One of the goals of early 20th century modernist architects was to make their designs affordable and attractive to low income people by taking advantage of the industrial revolution and mass production. Modernism was a philosophy rather than a style.

During the last decade, architects have developed numerous prefabrication systems which design magazines have promoted with the aim to make modern architecture and design affordable. Yet a much publicized modern system of prefabricated walls and windows is between $130 and $145 per square foot. Design magazines want us to believe that this is affordable, but the median household income in the United States is $43,318.00 Thus, a modest house of 1,200 square feet would be well beyond the budget range of the vast majority of American families. If the Southwest House were constructed with such a prefabricated system, for example, it would have cost this family of modest means more than $350,000 – more than $70.00 per square foot. Early modernists may have struggled to achieve a certain tectonic quality in modern architecture, but they believed strongly in a search for an ethical and architectural solution for middle and lower income people. Likewise, the designers of the Southwest project believe that architectsmust confront the social and economical reality of the 21st century, and with the ideals of the early masters of modernism as a foundation, they set out to do just that.

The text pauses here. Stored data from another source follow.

(** The part of the loop body that rts_sync_validate_internal repeats for the
    timer service. *)
Definition owned_check (t : task_ptr) : K bool :=
  let* base := gets (λ s, base_priority (task s t)) in
  let* head := gets (λ s, owned_mutex_head (task s t)) in
  let* walked := owned_check_walk t head 0 base (Z.to_nat RTS_MAX_MUTEXES_PER_TASK) in
  match walked with
  | None => ret false
  | Some (mutex_arg, owned, required) =>
      gets (λ s, bool_decide (mutex_arg = None) && (owned =? owned_mutex_count (task s t)) &&
                 (required =? priority (task s t)))
  end.

Definition sync_slot_check (index : Z) : K bool :=
  let t := TApp index in
  let* allocated := gets (λ s, bool_decide (slot_state (task s t) = RTS_TASK_SLOT_ALLOCATED)) in
  if negb allocated then ret true else
  wait_chain_check t t 0 (Z.to_nat (RTS_SCHEDULABLE_TASK_CAPACITY + 2)) &&& owned_check t.

Definition rts_sync_validate_internal : K bool :=
  if negb RTS_ENABLE_INVARIANT_CHECKS then ret true else
  let* reset := gets (λ s, bool_decide (k_lifecycle s = RTS_KERNEL_RESET)) in
  if reset then ret true else
  let* applications := all_of (seqZ 0 RTS_MAX_TASKS) sync_slot_check in
  if negb applications then ret false else
  let* service := gets k_timer_service_task in
  match service with
  | None => ret false
  | Some t => owned_check t
  end.

(** The loop over the slots: [None] when a slot is refused, else [allocated]. *)
Fixpoint slots_check (slots : list Z) (allocated : Z) : K (option Z) :=
  match slots with
  | [] => ret (Some allocated)
  | index :: slots' =>
      let* st := gets (λ s, slot_state (task s (TApp index))) in
      match st with
      | RTS_TASK_SLOT_ALLOCATED =>
          let* valid := rts_task_validate_internal (Some (TApp index)) in
          if negb valid then ret None else slots_check slots' (Z.succ allocated)
      | RTS_TASK_SLOT_FREE | RTS_TASK_SLOT_RESERVED => slots_check slots' allocated
      end
  end.

Definition rts_kernel_validate_all : K bool :=
  if negb RTS_ENABLE_INVARIANT_CHECKS then ret true else
  let* refused :=
    notM rts_scheduler_validate_internal ||| notM rts_sync_validate_internal |||
    notM rts_timer_manager_validate in
  if refused then ret false else
  let* walked := slots_check (seqZ 0 RTS_MAX_TASKS) 0 in
  match walked with
  | None => ret false
  | Some allocated => gets (λ s, allocated =? k_pool_allocated_count s)
  end.
End check_code.
(* ===== verification/CortexSpec.v ===== *)
(** * What the Cortex-M4F port guarantees

    A task that PendSV switches away from finds, when it is switched to again,
    every register and its stack pointer as it left them; a new task starts at
    its entry point with its argument; and the kernel's invariant survives. *)

From S2P Require Import Prelude Machine Config Types Links IntrusiveList KernelLists Time ReadyQueue.
From S2P Require Import DelayQueue HostPort Diagnostics TaskPool Policy PolicySpec WaitObject Scheduler.
From S2P Require Import SwitchSpec KernelSpec StoreCheck TaskApi TaskApiSpec Blocking Semaphore SemaphoreSpec.
From S2P Require Import Inheritance Mutex MutexSpec SystemSpec MutexCalls Dispatch Cortex CortexPort.

(** ** Words in memory *)

Section words.
Context `{Config}.

Lemma store_bytes_frame a bs k : ∃ mem, store_bytes a bs k = k <| k_memory := mem |>.
Proof.
  revert a k. induction bs as [|b bs IH]; intros a k; [exists (k_memory k); by destruct k|].
  destruct (IH (a + 1) (store_byte a b k)) as [mem E]. exists mem. cbn [store_bytes]. by rewrite E.
Qed.

Lemma store_words_frame a vs k : ∃ mem, store_words a vs k = k <| k_memory := mem |>.
Proof.
  revert a k. induction vs as [|v vs IH]; intros a k; [exists (k_memory k); by destruct k|].
  cbn [store_words]. destruct (IH (a + 4) (store_word a v k)) as [mem ->]. unfold store_word.
  destruct (store_bytes_frame a (value_bytes 4 v) k) as [mem' ->]. by exists mem.
Qed.

Lemma load_byte_store_words a vs k x :
  x < a ∨ a + 4 * Z.of_nat (length vs) ≤ x → load_byte (store_words a vs k) x = load_byte k x.
Proof.
  revert a k. induction vs as [|v vs IH]; intros a k Hx; [done|]. cbn [store_words length] in *.
  rewrite IH by lia. unfold store_word. rewrite load_store_bytes, decide_False; [done|]. cbn. lia.
Qed.

Lemma load_word_store_words_other a vs k x :
  x + 4 ≤ a ∨ a + 4 * Z.of_nat (length vs) ≤ x → load_word (store_words a vs k) x = load_word k x.
Proof.
  intros Hx. unfold load_word, load_bytes. f_equal. apply list_fmap_ext. intros i y Hy%lookup_seqZ.
  apply load_byte_store_words. lia.
Qed.

Lemma load_word_store_words a vs k i v :
  vs !! i = Some v → is_u32 v → load_word (store_words a vs k) (a + 4 * Z.of_nat i) = v.
Proof.
  revert a k i. induction vs as [|w vs IH]; intros a k i Hi Hv; [done|]. destruct i as [|i]; cbn in Hi; cbn [store_words].
  - injection Hi as ->. rewrite load_word_store_words_other by lia. rewrite Z.add_0_r.
    apply load_field. unfold is_u32, UINT32_MAX in Hv. cbn. lia.
  - replace (a + 4 * Z.of_nat (S i)) with (a + 4 + 4 * Z.of_nat i) by lia. by apply IH.
Qed.

(** Code of the kernel that does not write memory. *)
Lemma load_word_memory k k' x : k_memory k' = k_memory k → load_word k' x = load_word k x.
Proof. intros E. unfold load_word, load_bytes, load_byte. by rewrite E. Qed.
End words.

(** ** Saved contexts *)

Section contexts.
Context `{Config}.

(** The context at [sp] lies in the 64 bytes from [sp]. *)
Lemma saved_context_frame k k' sp :
  (∀ i, 0 ≤ i < 16 → load_word k' (sp + 4 * i) = load_word k (sp + 4 * i)) → saved_context k' sp = saved_context k sp.
Proof. intros Hw. unfold saved_context. by rewrite !Hw by lia. Qed.

Lemma frame_round_trip sp :
  sp mod 4 = 0 → (entry_frame sp) mod 8 = 0 ∧ entry_frame sp + 32 + (if Z.testbit sp 2 then 4 else 0) = sp ∧
  sp - 36 ≤ entry_frame sp ≤ sp - 32.
Proof.
  intros Hsp. unfold entry_frame. split; [|destruct (Z.testbit sp 2); lia].
  assert (Z.testbit sp 2 = Z.odd (sp / 4)) as -> by (rewrite Z.testbit_odd, Z.shiftr_div_pow2; done || lia).
  pose proof (Z.div_mod sp 4 ltac:(lia)) as E. rewrite Hsp in E. destruct (Z.odd (sp / 4)) eqn:Eo.
  - apply Z.odd_spec in Eo as [k Ek]. replace (sp - 32 - 4) with ((k - 4) * 8) by lia. by apply Z.mod_mul.
  - rewrite <- Z.negb_even in Eo. apply negb_false_iff, Z.even_spec in Eo as [k Ek].
    replace (sp - 32 - 0) with ((k - 4) * 8) by lia. by apply Z.mod_mul.
Qed.

Lemma xpsr_round_trip xpsr sp :
  Z.testbit xpsr 9 = false →
  Z.testbit (stacked_xpsr xpsr sp) 9 = Z.testbit sp 2 ∧ Z.ldiff (stacked_xpsr xpsr sp) 512 = xpsr.
Proof.
  intros Hx. unfold stacked_xpsr. change 512 with (2 ^ 9). split.
  - rewrite Z.lor_spec, Hx. destruct (Z.testbit sp 2); [by rewrite Z.pow2_bits_eqb|by rewrite Z.testbit_0_l].
  - apply Z.bits_inj'. intros i Hi. rewrite Z.ldiff_spec, Z.lor_spec.
    destruct (Z.testbit sp 2); rewrite ?Z.pow2_bits_eqb, ?Z.testbit_0_l by lia; destruct (Z.eqb_spec 9 i) as [<-|Hne];
      rewrite ?Hx; cbn; by rewrite ?orb_false_r, ?andb_true_r.
Qed.

Lemma stacked_xpsr_u32 xpsr sp : is_u32 xpsr → is_u32 (stacked_xpsr xpsr sp).
Proof. intros Hx. unfold stacked_xpsr. apply is_u32_lor; [done|]. destruct (Z.testbit sp 2); split; by vm_compute. Qed.
End contexts.

(** ** The bridge *)

Lemma wp_kernel_call {A} (f : K A) (Q : A → cortex → Prop) m :
  wp f (λ a k, Q a (m <| cx_kernel := k |>)) (cx_kernel m) → wp (kernel_call f) Q m.
Proof. unfold wp, kernel_call, zoom. by destruct (f (cx_kernel m)). Qed.

Section bridge.
Context `{ConfigOk} `{!BitmapPolicy} `{CortexLayoutOk}.

(** The switch from [c] to [n] is planned. *)
Record switch_due (k : kernel) (c n : task_ptr) : Prop := {
  sd_system : system_ok k;
  sd_current : k_current_task k = Some c;
  sd_pending : plan_pending (k_switch_plan k) = true;
  sd_to : plan_to (k_switch_plan k) = Some n;
  sd_ready : state (task k n) = RTS_TASK_STATE_READY
}.

Lemma switch_due_facts k c n :
  switch_due k c n → c ≠ n ∧ runnable k n = true ∧ outgoing k c = true ∧ plan_from (k_switch_plan k) = Some c.
Proof.
  intros [Hsy Hc Hp Hto Hr]. pose proof (sy_kernel k Hsy) as Hok. destruct (ko_plan k Hok) as [_ Hfrom Hother].
  destruct (Hother (or_introl Hp)) as (n'&En&Hne). destruct (ko_current k Hok) as (c'&Ec&Ho).
  rewrite Hto in En. injection En as <-. rewrite Hc in Ec. injection Ec as <-. split_and!.
  - congruence.
  - pose proof (ko_task k Hok n) as Ht. unfold task_ok in Ht. by rewrite Hr in Ht.
  - done.
  - rewrite <- Hc. apply Hfrom. by left.
Qed.

Definition acquired (k : kernel) : kernel := upd_plan plan_acquired k.

Lemma acquired_same k : same_scheduling k (acquired k).
Proof. by split. Qed.

Lemma system_ok_acquired k : plan_pending (k_switch_plan k) = true → system_ok k → system_ok (acquired k).
Proof.
  intros Hp Hsy. apply (system_ok_same k); [done|apply acquired_same|done|].
  destruct (ko_plan k (sy_kernel k Hsy)) as [_ Hfrom Hother]. split; [done|intros _; apply Hfrom; by left|].
  intros _. apply Hother. by left.
Qed.

Lemma system_ok_memory k mem : system_ok k → system_ok (k <| k_memory := mem |>).
Proof. intros Hsy. apply (system_ok_same k); [done|by split|done|]. apply (plan_ok_frame k), Hsy; done. Qed.
(* ===== verification/S32K148.v ===== *)
(** * The S32K148 target (targets/nxp/s32k148)

    Critical sections on PRIMASK, SysTick as the kernel's tick, the low-power
    timer for tickless sleep, the cycle counter, the LED, the fault record and
    the C runtime's copies.  A read of a register is [read_soc], whose value the
    device gives; the kernel's own functions are called as in CortexPort.v. *)

From S2P Require Import Prelude Machine Config Types HostPort Diagnostics TaskPool Scheduler KernelTime Cortex CortexPort.

Definition RTS_S32K148_NVIC_PRIORITY_BITS : Z := 4.
Definition RTS_S32K148_CORE_CLOCK_HZ : Z := 48000000.
Definition RTS_S32K148_SVC_LOGICAL_PRIORITY : Z := 13.
Definition RTS_S32K148_SYSTICK_LOGICAL_PRIORITY : Z := 14.
Definition RTS_S32K148_PENDSV_LOGICAL_PRIORITY : Z := 15.
Definition UINT16_MAX : Z := 65535.

Definition uint8_t (v : Z) : Z := v mod 256.

Section target.
Context `{Config} `{Device}.

(** ** Execution time (target_diagnostics.c) *)

Definition upd_timing (f : rts_s32k148_timing_record → rts_s32k148_timing_record) : B unit :=
  modify (λ m, m <| cx_timing := f (cx_timing m) |>).

Definition rts_s32k148_timing_initialize : B unit :=
  when RTS_ENABLE_DIAGNOSTICS (
    let* demcr := read_soc CoreDebug_DEMCR in
    write_soc CoreDebug_DEMCR (Z.lor demcr CoreDebug_DEMCR_TRCENA_Msk) ;;;
    write_soc DWT_CYCCNT 0 ;;;
    let* ctrl := read_soc DWT_CTRL in
    write_soc DWT_CTRL (Z.lor ctrl DWT_CTRL_CYCCNTENA_Msk) ;;;
    __DSB ;;; __ISB ;;;
    let* ctrl := read_soc DWT_CTRL in
    upd_timing (λ r, r <| cycle_counter_available := if negb (Z.land ctrl DWT_CTRL_CYCCNTENA_Msk =? 0) then 1 else 0 |>)).

Definition rts_s32k148_cycle_now : B Z :=
  if RTS_ENABLE_DIAGNOSTICS then read_soc DWT_CYCCNT else ret 0.

Definition rts_s32k148_timing_critical_begin : B unit :=
  when RTS_ENABLE_DIAGNOSTICS (
    let* available := gets (λ m, cycle_counter_available (cx_timing m)) in
    when (negb (available =? 0)) (
      let* now := read_soc DWT_CYCCNT in
      upd_timing (λ r, r <| critical_start_cycle := now |>))).

Definition rts_s32k148_timing_critical_end : B unit :=
  when RTS_ENABLE_DIAGNOSTICS (
    let* available := gets (λ m, cycle_counter_available (cx_timing m)) in
    when (negb (available =? 0)) (
      let* now := read_soc DWT_CYCCNT in
      let* elapsed := gets (λ m, u32 (now - critical_start_cycle (cx_timing m))) in
      let* longer := gets (λ m, maximum_critical_cycles (cx_timing m) <? elapsed) in
      when longer (upd_timing (λ r, r <| maximum_critical_cycles := elapsed |>)))).

(** ** Critical sections (target_port.c) *)

Definition rts_s32k148_priority_encode (logical_priority : Z) : Z :=
  u32 (Z.shiftl logical_priority (8 - RTS_S32K148_NVIC_PRIORITY_BITS)).
Lemma machine2_interruptible : interruptible machine2 (TApp 1) (TApp 0).
Proof.
  split; [split; [exact machine2_ok|decided..]|split; decided| |apply (some_registers_words (cx_kernel machine2) 0 RTS_S32K148_TICK_RUNNING)|decided].
  split; [split; [decided|decided|decided|split; decided|decided]|decided|apply guard_answer; decided|apply sound_answer; decided
    |decided|decided|decided|decided|decided].
Qed.

Lemma machine2_stack :
  saved_stack_pointer (task (cx_kernel machine2) (TApp 0)) = saved_stack_pointer (task (cx_kernel machine1) (TApp 0)).
Proof. vm_compute. reflexivity. Qed.

Lemma machine2_words i :
  0 ≤ i < 16 → load_word (cx_kernel machine2) (saved_stack_pointer (task (cx_kernel machine1) (TApp 0)) + 4 * i) =
  load_word (cx_kernel machine1) (saved_stack_pointer (task (cx_kernel machine1) (TApp 0)) + 4 * i).
Proof. intros _. apply load_word_memory, (bool_decide_eq_true_1 _). vm_compute. reflexivity. Qed.

(** Back in [TApp 0]. *)
Definition machine3 : cortex := final_store (pendsv (λ r, r)) machine2.

Lemma final_at {S A} (m : M S A) Q s s' : s' = final_store m s → wp m Q s → ∃ a, Q a s'.
Proof. intros ->. apply wp_final. Qed.
Lemma machine1_run : machine1 = final_store (pendsv (λ r, r)) machine0.
Proof. reflexivity. Qed.
Lemma machine3_run : machine3 = final_store (pendsv (λ r, r)) machine2.
Proof. reflexivity. Qed.

Lemma pendsv_switches_context_witness :
  context_switched machine0 machine1 (TApp 0) (TApp 1) ∧
  thread_context machine3 = thread_context machine0.
Proof.
  destruct (final_at _ _ _ _ machine1_run (pendsv_switches_context (λ r, r) machine0 (TApp 0) (TApp 1) machine0_interruptible))
    as ([]&Hs&Hr).
  split; [exact Hs|]. destruct (final_at _ _ _ _ machine3_run (Hr machine2 (TApp 1) machine2_interruptible machine2_stack machine2_words)) as ([]&_&E).
  exact E.
Defined.

(** ** The target *)

(** A device whose registers hold what is written, with the masks of CMSIS. *)
#[local] Instance plain_device : Device := {|
  latch _ v _ := v;
  sample _ _ v := v;
  SysTick_CTRL_CLKSOURCE_Msk := 4;
  SysTick_CTRL_TICKINT_Msk := 2;
  SysTick_CTRL_ENABLE_Msk := 1;
  CONTROL_SPSEL_Msk := 2;
  CONTROL_FPCA_Msk := 4;
  SCB_CCR_STKALIGN_Msk := 512;
  SCB_CPACR_CP10_Msk := 3145728;
  SCB_CPACR_CP11_Msk := 12582912;
  FPU_FPCCR_ASPEN_Msk := 2147483648;
  FPU_FPCCR_LSPEN_Msk := 1073741824;
  SCB_ICSR_PENDSVCLR_Msk := 134217728;
  SCB_ICSR_NMIPENDSET_Msk := 2147483648;
  DWT_CTRL_CYCCNTENA_Msk := 1;
  CoreDebug_DEMCR_TRCENA_Msk := 16777216;
  PCC_PCCn_CGC_MASK := 1073741824;
  LPTMR_PSR_PCS v := v;
  LPTMR_PSR_PBYP_MASK := 4;
  LPTMR_CSR_TCF_MASK := 128;
  LPTMR_CSR_TIE_MASK := 64;
  LPTMR_CSR_TEN_MASK := 1;
  LPTMR0_IRQn := 58;
  addr_vectors := 0;
  g_pfnVectors i := 2 * i + 1;
  addr_SVC_Handler := 23;
  addr_PendSV_Handler := 29;
  addr_SysTick_Handler := 31;
  addr_LPTMR0_IRQHandler := 149
|}.

(** The started kernel, [TApp 1] being chosen. *)
Definition chosen : kernel := final_store (board_boot ;;; rts_start) zero_kernel.

Definition start_machine : cortex := board_machine chosen some_registers 0 RTS_S32K148_TICK_ARMED.

Lemma first_task_starts_witness :
  ∃ status, status = RTS_STATUS_OK ∧
    first_task_started start_machine (final_store (CortexStart.rts_port_start_first_task (λ r, r)) start_machine) (TApp 1).
Proof.
  apply (wp_final _ (λ status m', status = RTS_STATUS_OK ∧ first_task_started start_machine m' (TApp 1))), first_task_starts;
    [by intros n held|split; [decided|decided|decided|decided|decided|split; decided|split; decided]|decided|decided|decided|left; decided].
Defined.

(** Two nested sections on each port, from unmasked interrupts. *)
Lemma critical_sections_nest_witness :
  wp (nested_in HostPort.rts_port_critical_enter HostPort.rts_port_critical_exit 2 (ret tt))
     (λ _ s', host_critical_depth (k_port s') = 0 ∧ host_interrupts_masked (k_port s') = false) zero_kernel ∧
  wp (nested_in S32K148.rts_port_critical_enter S32K148.rts_port_critical_exit 2 (ret tt))
     (λ _ m', cx_critical_depth m' = 0 ∧ cx_primask m' = false) start_machine.
Proof.
  destruct (critical_sections_nest 1 (ret tt) (ret tt) (λ _, True) zero_kernel start_machine) as [Hhost Hboard];
    [vm_compute; discriminate|vm_compute; discriminate|intros s1 _ _; by apply wp_ret
    |vm_compute; discriminate|vm_compute; discriminate|intros m1 _ _; by apply wp_ret|].
  split.
  - eapply wp_mono; [exact Hhost|]. intros [] s' (_&_&Hd&Hm). split; [exact Hd|exact Hm].
  - eapply wp_mono; [exact Hboard|]. intros [] m' (_&Hd&Hm). split; [exact Hd|exact Hm].
Defined.
Definition handleSaveStopLoss (s : state) : prog state :=
  if negb (Str.truthy (selectedStockCode s)) then Ret s
  else
    let request :=
      SetStopLossRequest.mk (selectedStockCode s)
        (field_of (takeProfitPrice s)) (field_of (takeProfitPct s))
        (field_of (stopLossPrice s)) (field_of (stopLossPct s)) in
    let all_empty :=
      negb (Str.truthy (takeProfitPrice s)) && negb (Str.truthy (takeProfitPct s))
      && negb (Str.truthy (stopLossPrice s)) && negb (Str.truthy (stopLossPct s)) in
    let code := selectedStockCode s in
    let s := setSavingStopLoss true s in
    let catch (e : object) (s : state) : state :=
      showMessage error (error_text e "保存失败")
        (consoleError "Failed to save stop loss:" s) in
    let finally (s : state) : prog state := Ret (setSavingStopLoss false s) in
    if all_empty
    then
      Await (deleteStopLoss code) (fun response =>
        bind
          match response with
          | Resolved _ =>
              bind (loadData (showMessage success (VStr "已删除止盈止损设置") s))
                   (fun s => Ret (closeStopLossModal s))
          | Rejected e => Ret (catch e s)
          end
          finally)
    else
      Await (setStopLoss request) (fun response =>
        bind
          match response with
          | Resolved _ =>
              bind (loadData (showMessage success (VStr "止盈止损设置已保存") s))
                   (fun s => Ret (closeStopLossModal s))
          | Rejected e => Ret (catch e s)
          end
          finally).

(** What [formatNumber], [formatPercent] and [getProfitClass] accept:
    [number | string | null | undefined]. *)
Inductive NumLike : Type :=
| NLNull
| NLUndefined
| NLString (s : string)
| NLNumber (n : number).

(** [Number.prototype.toFixed], left open like [parseFloat]. *)
Variable toFixed : number -> nat -> string.

(** [typeof num === 'string' ? parseFloat(num) : num], past the test for
    [null] and [undefined]. *)
Definition numeric_value (num : NumLike) : option number :=
  match num with
  | NLNull | NLUndefined => None
  | NLString s => Some (parseFloat s)
  | NLNumber n => Some n
  end.

Definition formatNumber (num : NumLike) (decimals : option nat) : string :=
  match numeric_value num with
  | None => "-"
  | Some value =>
      if isNaN value then "-" else toFixed value (with_default 2%nat decimals)
  end.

The designers of the Southwest house know there is a market for modern design which costs less than the prefabrication systems currently receiving so much attention in the architectural magazines. Historical examples abound in the postwar America. During the 1950s and 1960s, California developer Joe Eichler determined to put his own beliefs of equal access to housing into practice, and he set an excellent example for anyone seeking to build an affordable modern house – a house as a philosophy, not a style.

Design Precedents
The project presented here is the first of a planned series of courtyard houses --a variation of a theme -- to revitalize an existing eighty-year-old neighborhood. Three precedents guided the designers as they considered their challenge.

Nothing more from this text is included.